Modeling and Analysis of Nanoparticle with Non-Uniform Drug Concentration Distribution: How to Approach a Programmed Delivery?,Journal of Pharmaceutical Innovation

当前位置： X-MOL 学术 › J. Pharm. Innov. › 论文详情

Our official English website, www.x-mol.net, welcomes your feedback! (Note: you will need to create a separate account there.)

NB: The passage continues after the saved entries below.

(** With a tenth of a second between the readings the one-shot timer (number
    1) and then three ticks (number 2) run; with a fiftieth, in which the loop
    makes rounds that find nothing expired, the first tick comes before the
    one-shot timer. In both cases the exit code is 0, the cancelled timer is
    gone and nothing is left in the queue. *)
Example test_timer_queue_passes :
  timer_test_result 100000 10 = Some (Some (0, 3%nat), [1; 2; 2; 2], ([], [])) ∧
  timer_test_result 20000 20 = Some (Some (0, 9%nat), [2; 1; 2; 2], ([], [])).
Proof. split; vm_compute; reflexivity. Qed.
End TestTimerQueue.

(** ** The message callback of the tests of the connection and the server *)
Module TestMessage.
Import Buffer TcpConnection TcpConnectionSpec TcpConnectionProps Echo EPollPoller.

(** Everything received is sent back, and the sending direction shut down. *)
Definition test_message (q : bytes) : list user_call := [Retrieve (zlen q); Send q; Shutdown].

Lemma test_message_ok q : Forall call_ok (test_message q) ∧ calls_cost (test_message q) ≤ zlen q.
Proof. split; [|simpl; lia]. repeat constructor. simpl. lia. Qed.

Section any_kernel.
Context {P CB : Type} `{!Poller P CB, !PollerSpec P CB, !Bound handler CB, !BoundSpec handler CB,
  !SockKernel, !SockKernelSpec}.
#[local] Instance test_env : ConnEnv P := application test_message P.
#[local] Instance test_env_spec : ConnEnvSpec P := application_spec _ P test_message_ok.

(** The callback meets what the connection asks of user code, so with any
    poller and kernel the answer is whole when the client sees the end of the
    stream: a shutdown that has been carried out comes after everything that the
    connection has accepted. *)
Theorem answer_before_shutdown (w : ConnW P) :
  conn_reachable w → SockShutdown ∈ socket_events w → state_ w ≠ kDisconnected →
  wire (socket_events w) = accepted w ∧ out w = [].
Proof.
  intros Hinv%conn_reachable_inv Hin Hst.
  destruct (co_shut _ (ci_core _ Hinv) Hin) as [?|[_ Hnil]]; [done|].
  split; [|done]. by rewrite <-(co_stream _ (ci_core _ Hinv)), Hnil, app_nil_r.
Qed.
End any_kernel.

(** The exchange of test_tcp_connection.cc over the kernel of Echo.v, which
    delivers "hello" and takes four bytes per write. *)
Definition exchange : list conn_event :=
  [RunFunctor; Dispatch EPOLLIN; Dispatch EPOLLOUT; Dispatch EPOLLIN].
Definition after_exchange (n : nat) : World :=
  foldl (app_exec test_message) app_conn (take n exchange).

Example exchange_ok : app_events_okb test_message exchange app_conn = true.
Proof. vm_compute. reflexivity. Qed.

(** The client gets its message back in two pieces, then the end of the stream;
    when it closes, the connection is closed and the close callback (which
    quits the loop) is called. *)
Example exchange_answers :
  socket_events (after_exchange 2) = [SockRead hello; SockWrite (take 4 hello)] ∧
  state_ (after_exchange 2) = kDisconnecting ∧
  socket_events (after_exchange 3) =
    [SockRead hello; SockWrite (take 4 hello); SockWrite (drop 4 hello); SockShutdown] ∧
  state_ (after_exchange 4) = kDisconnected ∧
  last (upcalls (after_exchange 4)) = Some CloseCallback.
Proof. split_and!; vm_compute; reflexivity. Qed.
End TestMessage.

Modeling and Analysis of Nanoparticle with Non-Uniform Drug Concentration Distribution: How to Approach a Programmed Delivery?
Journal of Pharmaceutical Innovation ( IF 2.7 ) Pub Date : 2022-02-22 , DOI: 10.1007/s12247-022-09623-3
Elham Lori Zoudani ₁ , M. Soltani _{1,

2,

3,

4,

5} , Kaamran Raahemifar _{5,

6,

7}

Affiliation

Purpose

Nanoparticle drug delivery systems are typically designed such that the drug is uniformly dispersed in their structure. Considering this point, clearly much amount of drug is inevitably present in outer layers. Hence, any unpredictable degradation leads to premature drug release with subsequent off-target toxicity. To overcome these issues, a new model of nanoparticles with a non-uniform drug concentration pattern is proposed.

Methods

In this new model, much amount of drug is located in the central parts of the sphere and decreases to eventually reach zero at the outermost layer. A numerical simulation is performed to model this system. Four different non-uniform patterns, including linear, 2nd order (type 1 and 2), and cosine, have been examined through this study.

Results

Results reveal that the general behavior of nanoparticles is affected by the way the drug is distributed in its structure. In non-uniform cases, nanoparticle degradation and subsequent drug release rate are significantly slower than the uniform state, for instance, after passing 11 h, about 90% of nanoparticle with uniform pattern has been degraded, while only an average of 18% was lost from non-uniform cases during this period; thus these new nanoparticles offer more stability for long-term circulation. In non-uniform approach, as opposed to uniform, no initial burst release is observed, and drug release profile follows almost a linear pattern. Furthermore, results show an average increase of 45% in final drug concentration after non-uniform nanoparticles’ fully degradation compared to uniform one.

Conclusion

Based on these findings, by the development of such designs, more efficient drug delivery will be somehow guaranteed.

中文翻译：

药物浓度分布不均匀的纳米粒子的建模和分析：如何实现程序化给药？

目的

纳米颗粒药物递送系统通常被设计成药物均匀分散在它们的结构中。考虑到这一点，外层中不可避免地存在大量药物。因此，任何不可预知的降解都会导致药物过早释放，从而导致脱靶毒性。为了克服这些问题，提出了一种具有非均匀药物浓度模式的纳米颗粒新模型。

方法

在这个新模型中，大量药物位于球体的中心部分，并逐渐减少，最终在最外层达到零。执行数值模拟来模拟该系统。通过本研究检查了四种不同的非均匀模式，包括线性、二阶（类型 1 和 2）和余弦。

结果

结果表明，纳米颗粒的一般行为受到药物在其结构中分布方式的影响。在不均匀的情况下，纳米颗粒的降解和随后的药物释放速度明显慢于均匀状态，例如，经过 11 小时后，约 90% 的均匀图案纳米颗粒被降解，而平均只有 18% 的损失在此期间的非统一案例；因此，这些新的纳米粒子为长期循环提供了更高的稳定性。在非均匀方法中，与均匀相反，没有观察到初始突释，并且药物释放曲线几乎遵循线性模式。此外，结果显示，与均匀纳米粒子相比，非均匀纳米粒子完全降解后最终药物浓度平均增加了 45%。